There is also the problem of responsibility. In medicine, doctors are the lead decision-makers and can be held liable for making bad decisions. Therefore, it is highly important to have digital twins that can explain their decisions and give fidelity to their outputs, creating trust so that doctors are able to use them. The day may come when the capability of digital twins is so powerful that their explainability is not necessary or so complicated they are not understandable. But now, with so much unknown, we need to build a framework that embraces uncertainty and helps make diagnoses and decisions understandable for clinicians and patients alike.
Healthcare as a System
Digital Twins in medicine have inherited from their manufacturing origins an overly physical perspective, concentrating predominantly on the tangible, biochemical aspects of human health. However, medicine is not merely a biological but a complex socio-technical system encompassing a multitude of intertwined dimensions, including psychological, social, and ethical considerations. As we advance, there is a growing need to transcend this overly physical view and approach medicine holistically, encapsulating the entire spectrum of socio-technical dynamics that influence human health. This is a little ironic because now Digital Twins for manufacturing are finding they need to incorporate these dynamics.

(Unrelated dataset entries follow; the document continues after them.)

(** * aws-stacks: the DOT renderer of [bin/create-dotfiles.ts]

    A shallow embedding of the three functions of [bin/create-dotfiles.ts]
    ([getArtifactsFromManifest], [createDotFile], [createDotFiles]) together
    with the properties of the dependency-graph renderer.

    - JavaScript strings are [string]; only concatenation and equality are
      used by the script.
    - A JavaScript object used as a record of named entries is an
      association list in property-creation order ([object]); the order in
      which [for ... in] and [Object.keys] visit it is computed by
      [own_entries].
    - Exceptions are the [Throw] case of [result].
    - The file system and the console are an explicit [World]. *)

From Stdlib Require Import Ascii NArith Sorted.
From stdpp Require Import gmap strings list pretty.

(** ** Strings *)

Definition dquote : string := String "034"%char EmptyString.
Definition newline : string := String "010"%char EmptyString.

(** ** Exceptions *)

Inductive exn : Type :=
  | ENOENT (path : string)      (* fs.readFileSync: no such file *)
  | EISDIR (path : string)      (* fs.readFileSync: the path is a directory *)
  | EACCES (path : string)      (* fs.writeFileSync: destination not writable *)
  | SyntaxError (text : string) (* JSON.parse: not well-formed JSON *)
  | TypeError.                  (* Object.keys(undefined) *)

Inductive result (A : Type) : Type :=
  | Ok (a : A)
  | Throw (e : exn).
Arguments Ok {A} a.
Arguments Throw {A} e.

#[global] Instance result_ret : MRet result := fun A a => Ok a.
#[global] Instance result_bind : MBind result := fun A B k r =>
  match r with
  | Ok a => k a
  | Throw e => Throw e
  end.

(** ** JavaScript objects and their enumeration order *)

Module JS.

(** Own enumerable string-keyed properties, in creation order. *)
Abbreviation object A := (list (string * A)).

Definition digit (c : ascii) : option N :=
  let n := N_of_ascii c in
  if ((48 <=? n) && (n <=? 57))%N then Some (n - 48)%N else None.

Fixpoint decimal (acc : N) (s : string) : option N :=
  match s with
  | EmptyString => Some acc
  | String c s' =>
      match digit c with
      | Some d => decimal (10 * acc + d)%N s'
      | None => None
      end
  end.

(** An array index is a canonical numeric string (no sign, no leading
    zero) whose value is at most 2^32 - 2. *)
Definition array_index (k : string) : option N :=
  match k with
  | EmptyString => None
  | String c rest =>
      if Ascii.eqb c "0"%char then
        match rest with EmptyString => Some 0%N | _ => None end
      else
        match decimal 0 k with
        | Some n => if (n <? 4294967295)%N then Some n else None
        | None => None
        end
  end.

Definition is_index (k : string) : bool :=
  match array_index k with Some _ => true | None => false end.

Definition index_of (k : string) : N :=
  match array_index k with Some n => n | None => 0%N end.

Fixpoint insert_sorted {A} (e : string * A) (l : list (string * A))
  : list (string * A) :=
  match l with
  | [] => [e]
  | e' :: l' =>
      if (index_of (fst e) <=? index_of (fst e'))%N then e :: l
      else e' :: insert_sorted e l'
  end.

Definition sort_by_index {A} (l : list (string * A)) : list (string * A) :=
  foldr insert_sorted [] l.

(** OrdinaryOwnPropertyKeys: array indices in ascending numeric order,
    then every other name in creation order.  Both [for (k in o)] and
    [Object.keys(o)] visit a plain object in this order. *)
Definition own_entries {A} (o : object A) : list (string * A) :=
  sort_by_index (List.filter (fun e => is_index (fst e)) o)
  ++ List.filter (fun e => negb (is_index (fst e))) o.

Definition keys {A} (o : object A) : list string := map fst (own_entries o).

(** The same names in the same order, each value replaced by its image. *)
Definition map_values {A B} (f : A -> B) (o : object A) : object B :=
  map (fun e => (fst e, f (snd e))) o.

(** [Object.keys(v)] where [v] may be [undefined]. *)
Definition Object_keys {A} (v : option (object A)) : result (list string) :=
  match v with
  | Some o => Ok (keys o)
  | None => Throw TypeError
  end.

(** [for (const k in o) body], threading the loop state and stopping at
    the first exception. *)
Fixpoint for_in {A S} (body : S -> string * A -> result S)
    (entries : list (string * A)) (s : S) : result S :=
  match entries with
  | [] => Ok s
  | e :: rest => s' ← body s e; for_in body rest s'
  end.

End JS.

(** ** Data model *)

#[local] Set Warnings "-register-all".

(** Property values are arbitrary JSON; the renderer never inspects them. *)
Inductive json : Type :=
  | JNull
  | JBool (b : bool)
  | JNumber (n : Z)                  (* integers suffice: values are opaque *)
  | JString (s : string)
  | JArray (items : list json)
  | JObject (fields : list (string * json)).

(** ** Values that came out of [JSON.parse], read without an interface

    The index is typed [any] by the script: every property access on it
    follows the rules of the language.  The names the script reads
    ([artifacts], [type], [properties], [file]) are defined by no
    prototype, so on a boolean, a number, a string or an array they read
    as [undefined], which is [None] here. *)

Module Value.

A truly effective digital twin for medicine should integrate biological and physiological data alongside socio-environmental data, behavioral patterns, and psychological dynamics. This will add to the complexity and difficulty of making predictions. Addressing these challenges and progressing towards a more patient-centered, holistic view of medicine will enable digital twins to evolve as essential to healthcare, reflecting the multifaceted nature of humans and contributing to a more nuanced, individualized approach to health and wellbeing.
Our Approach
At Lone Star Analysis, we build digital twins that aim to capture many of the myriad socio-technical factors in healthcare to make our predictions. Our twins provide explainable outputs to help doctors make decisions, not tell them what to do. We address the problem of poor datasets by working both with the data and with experts to capture any uncertainty in the problem space. This allows us to make usable predictions in the here and now. Going forward, our models work like a torch, shining on the most effective areas for us to next collect data. This allows for more organic growth of the twin, not held back by a lack of data but growing with, guiding, and benefitting from its collection, helping to illuminate the journey to the glorious future of medicine.